Was ist da wohl drin?

Martin, Freitag, 01.01.2021, 11:40 (vor 1841 Tagen) @ Das Alte Periskop4046 Views

Die EU-Medizinprodukteverordnung wurde gerade völlig umgekrempelt. Ein Anlass dazu war die französische Firma PIP, die nach Zulassung ihrer Silikon-Brustimplantate in der Produktion billiges Industriesilikon verarbeitet hatte. Eine neue Verordnung verhindert das nicht. Man müsste alternativ stichprobenartig Produkte vom Markt entnehmen und vielleicht eine Spektralanalyse mit der einer Probe des zugelassenen Materials vergleichen. Wie wäre es also, vielleicht stöbert jemand in den israelischen Medizinabfällen und sichert einen Milliliter Impfstoff :-P

Was passiert gerade? Erzeugt man ein Sommerschlussverkaufsklima, damit sich alle Leute auf die Impfung stürzen? Regierungen, die ihn noch nicht verfügbar haben, werden wegen dieses Versäumnisses angegriffen. Und wenn Israel so schnell durchgeimpft wurde, dann kann 1) das Risiko nicht hoch und 2) das nur eine unfaire Bevorzugung des Landes sein. Und alle schreien "Wir wollen auch!"

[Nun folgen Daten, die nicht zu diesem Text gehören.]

(* ===== verification/SchedulerStoreProps.v ===== *)
(** * Scheduler: the stores, the properties

    The file store computes what the memory store computes, its file holds the
    state after every successful mutation (or lags behind it by less than one
    batch), and reopening the file gives the tasks back. *)
From S2P Require Import Prelude GoStrings GoNum SchedulerTypes SchedulerState SchedulerSnapshot.
From S2P Require Import SchedulerStore SchedulerSelect SchedulerBoard SchedulerRefine SchedulerOps.
From S2P Require Import SchedulerRoundTrip SchedulerProps SchedulerPersist.

Local Open Scope bool_scope.
Local Open Scope string_scope.
Local Open Scope list_scope.
Local Open Scope Z_scope.

(** The two stores end in the same state with the same result. *)
Definition agree {A} (x : outcome FileStore A) (y : outcome MemoryStore A) : Prop :=
  fs_state x.1 = ms_state y.1 /\ x.2 = y.2.

Section stores.
Context `{DocumentCodec} (e : Env) (Hio : env_io e = None).

Lemma persist_ok fs :
  persist e fs = (fs <| fs_file := Some (doc_Marshal (documentOf (fs_state fs))) |>, Ok tt).
Proof. unfold persist. by rewrite Hio. Qed.

Lemma flushPersistLocked_state fs :
  fs_state (flushPersistLocked e fs).1 = fs_state fs /\ (flushPersistLocked e fs).2 = Ok tt.
Proof. unfold flushPersistLocked. rewrite persist_ok. by case_match. Qed.

Lemma maybePersistLocked_state force fs :
  fs_state (maybePersistLocked e force fs).1 = fs_state fs /\ (maybePersistLocked e force fs).2 = Ok tt.
Proof.
  unfold maybePersistLocked. destruct (negb _); [by rewrite persist_ok|]. cbn zeta.
  set (fs1 := if IsZero _ then _ else _).
  assert (E : fs_state fs1 = fs_state fs) by (unfold fs1; by case_match). clearbody fs1.
  rewrite <- E. repeat (case_match; try apply flushPersistLocked_state). done.
Qed.

Lemma persisted_agree {A} force fs (x : schedulerState * result SchedulerError A) :
  agree (persisted e force fs x) (locked x).
Proof.
  unfold persisted, agree, locked. cbn zeta. destruct x as [s [a|er]]; cbn [fst snd]; [|done].
  destruct (maybePersistLocked_state force (fs <| fs_state := s |>)) as [E1 E2].
  destruct (maybePersistLocked e force _) as [fs' [u|er]]; cbn in *; [done|discriminate].
Qed.

Lemma persistedSweep_agree fs (x : schedulerState * list ClaimedTask) :
  agree (persistedSweep e fs x) (let '(s, l) := x in (mkMemoryStore s, Ok l)).
Proof.
  unfold persistedSweep. destruct x as [s [|c l]]; [done|]. apply persisted_agree.
Qed.

Lemma claimFile_agree fs w now d :
  agree (claimFile e fs w now d) (locked (claim (env_wall e) (fs_state fs) (TrimSpace w) now d)).
Proof.
  unfold claimFile. destruct (claim _ _ _ _ _) as [s [[ct|]|er]]; [|done|done]. apply persisted_agree.
Qed.
End stores.

(** While the file system works, the file store behaves as the memory store:
    from the same state every operation returns the same result and leaves the
    same state. *)
Theorem file_store_agrees_with_memory_store `{DocumentCodec} (e : Env) (fs : FileStore) (ms : MemoryStore) :
  env_io e = None -> ms_state ms = fs_state fs ->
  (forall task now, agree (Enqueue e fs task now) (Enqueue e ms task now))
  /\ (forall w now d, agree (Claim e fs w now d) (Claim e ms w now d))
  /\ (forall t a k now d, agree (Heartbeat e fs t a k now d) (Heartbeat e ms t a k now d))
  /\ (forall req now, agree (ControlTask e fs req now) (ControlTask e ms req now))
  /\ (forall now, agree (ExpireLeases e fs now) (ExpireLeases e ms now))
  /\ (forall now, agree (ExpireAwaitingReports e fs now) (ExpireAwaitingReports e ms now))
  /\ (forall t a r now d, agree (MarkAwaitingReport e fs t a r now d) (MarkAwaitingReport e ms t a r now d))
  /\ (forall p er, agree (RecordAsyncReconcileStats e fs p er) (RecordAsyncReconcileStats e ms p er))
  /\ (forall t why now, agree (Requeue e fs t why now) (Requeue e ms t why now))
  /\ (forall c, agree (CommitTerminal e fs c) (CommitTerminal e ms c))
  /\ (forall c, agree (CommitAsyncReportTerminal e fs c) (CommitAsyncReportTerminal e ms c))
  /\ (forall sn, agree (Restore e fs sn) (Restore e ms sn)).
Proof.
  intros Hio Hst. destruct ms as [s]. cbn in Hst. subst s.
  split_and!; intros; try apply (persisted_agree e Hio); try apply (persistedSweep_agree e Hio).
  - apply (claimFile_agree e Hio).
  - cbn. destruct (Z.leb_spec p 0), (Z.leb_spec er 0); cbn [andb];
      try apply (persisted_agree e Hio _ _ (_, Ok tt)).
    unfold agree, recordAsyncReconcileStats. cbn.
    destruct (Z.ltb_spec 0 p), (Z.ltb_spec 0 er); try lia. done.
Qed.

(** A codec for the examples, that never decodes. *)
#[local] Instance demoDocCodec : DocumentCodec := {| doc_Marshal _ := "{}"; doc_Unmarshal _ := None |}.

Definition demoFile : FileStore := mkFileStore demo (mkFileStoreOptions 0 1) 0 0 None.

Lemma file_store_agrees_with_memory_store_witness :
  agree (Claim (mkEnv t0 t0 None) demoFile "w2" t0 Second)
        (Claim (mkEnv t0 t0 None) (mkMemoryStore demo) "w2" t0 Second).
Proof.
  destruct (file_store_agrees_with_memory_store (mkEnv t0 t0 None) demoFile (mkMemoryStore demo)
    eq_refl eq_refl) as (_ & H & _).
  apply H.
Defined.

(** ** Durability *)

(** The file holds the state of the store. *)
Definition durable `{DocumentCodec} (fs : FileStore) : Prop :=
  fs_file fs = Some (doc_Marshal (documentOf (fs_state fs))).

(** Durability. After an operation that persists and succeeds, the file holds
    the new state, unless writes are batched; when they are, fewer than one batch
    of mutations is pending, and a flush that succeeds writes them. A failing
    write is reported and leaves the file as it was. *)
Theorem successful_mutation_is_durable `{DocumentCodec} {A} (e : Env) (fs : FileStore)
    (x : schedulerState * result SchedulerError A) (fs' : FileStore) (a : A) :
  0 < fo_PersistBatchSize (fs_persistOpts fs) -> 0 <= fs_pendingPersist fs ->
  persisted e false fs x = (fs', Ok a) ->
  fs_state fs' = x.1
  /\ (batchingEnabled (fs_persistOpts fs) = false -> durable fs')
  /\ (batchingEnabled (fs_persistOpts fs) = true ->
      durable fs' /\ fs_pendingPersist fs' = 0
      \/ fs_file fs' = fs_file fs /\ fs_pendingPersist fs' = fs_pendingPersist fs + 1
         /\ fs_pendingPersist fs' < fo_PersistBatchSize (fs_persistOpts fs)
         /\ (env_io e = None -> durable (Flush e fs').1)).
Proof.
  intros Hsize Hpend. unfold persisted. cbn zeta. destruct x as [s [a0|er]]; cbn [fst snd]; [|done].
  unfold maybePersistLocked. cbn [fs_persistOpts set_field].
  change (fs_persistOpts (fs <| fs_state := s |>)) with (fs_persistOpts fs).
  destruct (batchingEnabled (fs_persistOpts fs)) eqn:Hb; cbn [negb].
  2: { unfold persist. destruct (env_io e); [done|]. intros [= <- <-]. split_and!; done. }
  cbn zeta. set (fs1 := if IsZero _ then _ else _).
  assert (E : fs_state fs1 = s /\ fs_persistOpts fs1 = fs_persistOpts fs
              /\ fs_pendingPersist fs1 = fs_pendingPersist fs + 1 /\ fs_file fs1 = fs_file fs)
    by (unfold fs1; case_match; cbn; auto).
  clearbody fs1. destruct E as (Es & Eo & Ep & Ef).
  assert (Hflush : forall fs2 u, flushPersistLocked e fs1 = (fs2, Ok u) ->
            fs_state fs2 = s /\ durable fs2 /\ fs_pendingPersist fs2 = 0).
  { intros fs2 u. unfold flushPersistLocked. rewrite Eo, Hb, Ep. cbn [andb].
    destruct (Z.eqb_spec (fs_pendingPersist fs + 1) 0); [lia|].
    unfold persist. destruct (env_io e); [done|]. intros [= <- _]. split_and!; done. }
  rewrite Eo, Ep.
  destruct (Z.leb_spec (fo_PersistBatchSize (fs_persistOpts fs)) (fs_pendingPersist fs + 1)) as [Hle|Hlt].
  { destruct (flushPersistLocked e fs1) as [fs2 [u|er]] eqn:Efl; [|done]. intros [= <- <-].
    destruct (Hflush _ _ eq_refl) as (? & ? & ?). split_and!; auto. }
  destruct (_ && _).
  { destruct (flushPersistLocked e fs1) as [fs2 [u|er]] eqn:Efl; [|done]. intros [= <- <-].
    destruct (Hflush _ _ eq_refl) as (? & ? & ?). split_and!; auto. }
  intros [= <- <-]. split_and!; auto; [done|]. intros _. right. rewrite Ef, Ep. split_and!; auto.
  intros Hio. unfold Flush, flushPersistLocked. rewrite Eo, Hb, Ep. cbn [andb].
  destruct (Z.eqb_spec (fs_pendingPersist fs + 1) 0); [lia|]. by rewrite (persist_ok e Hio).
Qed.

Definition demoEnqueue : schedulerState * result SchedulerError TaskRecord :=
  enqueue t0 demo (demoTask "c" "low") t0.

Lemma demo_write : exists fs' r, persisted (mkEnv t0 t0 None) false demoFile demoEnqueue = (fs', Ok r).
Proof. eexists _, _. vm_compute. reflexivity. Qed.

Lemma successful_mutation_is_durable_witness :
  exists fs' r, persisted (mkEnv t0 t0 None) false demoFile demoEnqueue = (fs', Ok r) /\ durable fs'.
Proof.
  destruct demo_write as (fs' & r & E). exists fs', r. split; [exact E|].
  destruct (successful_mutation_is_durable (mkEnv t0 t0 None) demoFile demoEnqueue fs' r) as (_ & H & _).
  - vm_compute. reflexivity.
  - vm_compute. discriminate.
  - exact E.
  - apply H. vm_compute. reflexivity.
Defined.

(** ** Reopening *)

Lemma sched_inv_document ctl s : sched_inv ctl s -> sched_inv ctl (stateOf (documentOf s)).
Proof. intros [Hb _ _]. split; [exact Hb | by left | done]. Qed.

(** A store reopened from a file that holds a reachable state with an exact
    queue has the same tasks, queue, commits and control operations, if the JSON
    encoding gives the document back. *)
Theorem reopened_file_restores_tasks `{DocumentCodec} (ctl : bool) (s : schedulerState) (e : Env)
    (path : string) (opts : list (fileStoreOptions -> fileStoreOptions)) :
  doc_Unmarshal (doc_Marshal (documentOf s)) = Some (documentOf s) ->
  reachable ctl s -> NoDup (s_Queue s) ->
  (forall id r, id ∈ s_Queue s -> s_Tasks s !! id = Some r -> tr_State r = TaskStateQueued) ->
  map_Forall (fun _ => restorable) (s_Tasks s) ->
  env_io e = None -> TrimSpace path <> "" ->
  exists fs, NewFileStore e path opts (Some (doc_Marshal (documentOf s))) = Ok fs
    /\ s_Tasks (fs_state fs) = restoredRecord <$> s_Tasks s /\ s_Queue (fs_state fs) = s_Queue s
    /\ s_TerminalCommits (fs_state fs) = trimCommit <$> s_TerminalCommits s
    /\ s_ControlOps (fs_state fs) = s_ControlOps s.
Proof.
  intros Hcodec Hs Hnd Hq Hre Hio Hp. pose proof (reachable_ops _ _ Hs) as Hops.
  apply reachable_inv, sched_inv_document in Hs. apply str_eqb_neq in Hp.
  unfold NewFileStore. rewrite Hp. unfold load. rewrite Hio. cbn [fs_file]. rewrite Hcodec. cbn [fs_state].
  set (s1 := stateOf (documentOf s)) in *.
  unfold restore. cbn [sn_Tasks sn_Queue sn_TerminalCommits sn_ControlOps].
  rewrite (restore_tasks_ok ctl s1 Hs Hre). cbn [result_bind].
  change (sn_Queue (snapshot s1)) with (s_Queue s1).
  rewrite (restore_queue_ok ctl s1 Hs (conj Hnd Hq)). cbn [result_bind].
  rewrite (restore_commits_ok ctl s1 Hs). cbn [result_bind].
  rewrite (restore_ops_ok s1 Hops). cbn [result_bind].
  eexists. split; [reflexivity|]. split_and!; reflexivity.
  all: first [exact Hre | exact Hops].
Qed.

#[local] Instance demoDiskCodec : DocumentCodec :=
  {| doc_Marshal _ := "{}"; doc_Unmarshal _ := Some (documentOf demo) |}.

Lemma reopened_file_restores_tasks_witness :
  exists fs, NewFileStore (mkEnv t0 t0 None) "tasks.json" [] (Some "{}") = Ok fs
    /\ s_Queue (fs_state fs) = s_Queue demo.
Proof.
  destruct (reopened_file_restores_tasks (H := demoDiskCodec) false demo (mkEnv t0 t0 None) "tasks.json" [] eq_refl
    demo_reachable) as (fs & E & _ & Hq & _).
  - rewrite demo_queue. apply NoDup_singleton.
  - intros id r Hin Hr. rewrite demo_queue in Hin. apply list_elem_of_singleton in Hin as ->.
    rewrite demo_b in Hr. injection Hr as <-. reflexivity.
  - apply demo_restorable.
  - reflexivity.
  - by vm_compute.
  - exists fs. split; [exact E | exact Hq].
Defined.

So stimuliert man Nachfrage. Ich meinte erst gelesen zu haben, dass Israel den Pfizer-Impfstoff verspritzt. Sei's drum, niemand weiß, was er da genau bekommt. Die Impfstoffe werden in Chargen an wenigen Fertigungsstätten produziert (oder auch ganz anderswo). Es gibt sicher Qualitätskontrollen, die Kontrolleure sind aber auch nur Menschen. Wenn Charge A nach Israel, Charge B per WHO-Programm in den Gazastreifen geht, weiß keiner ob die Chargen identisch sind - außer vielleicht der Mossad, von dem es ja eine Verbindung über Maxwell-Epstein bis Gates geben soll [[zwinker]] . Man könnte also einen schönen Thriller schreiben.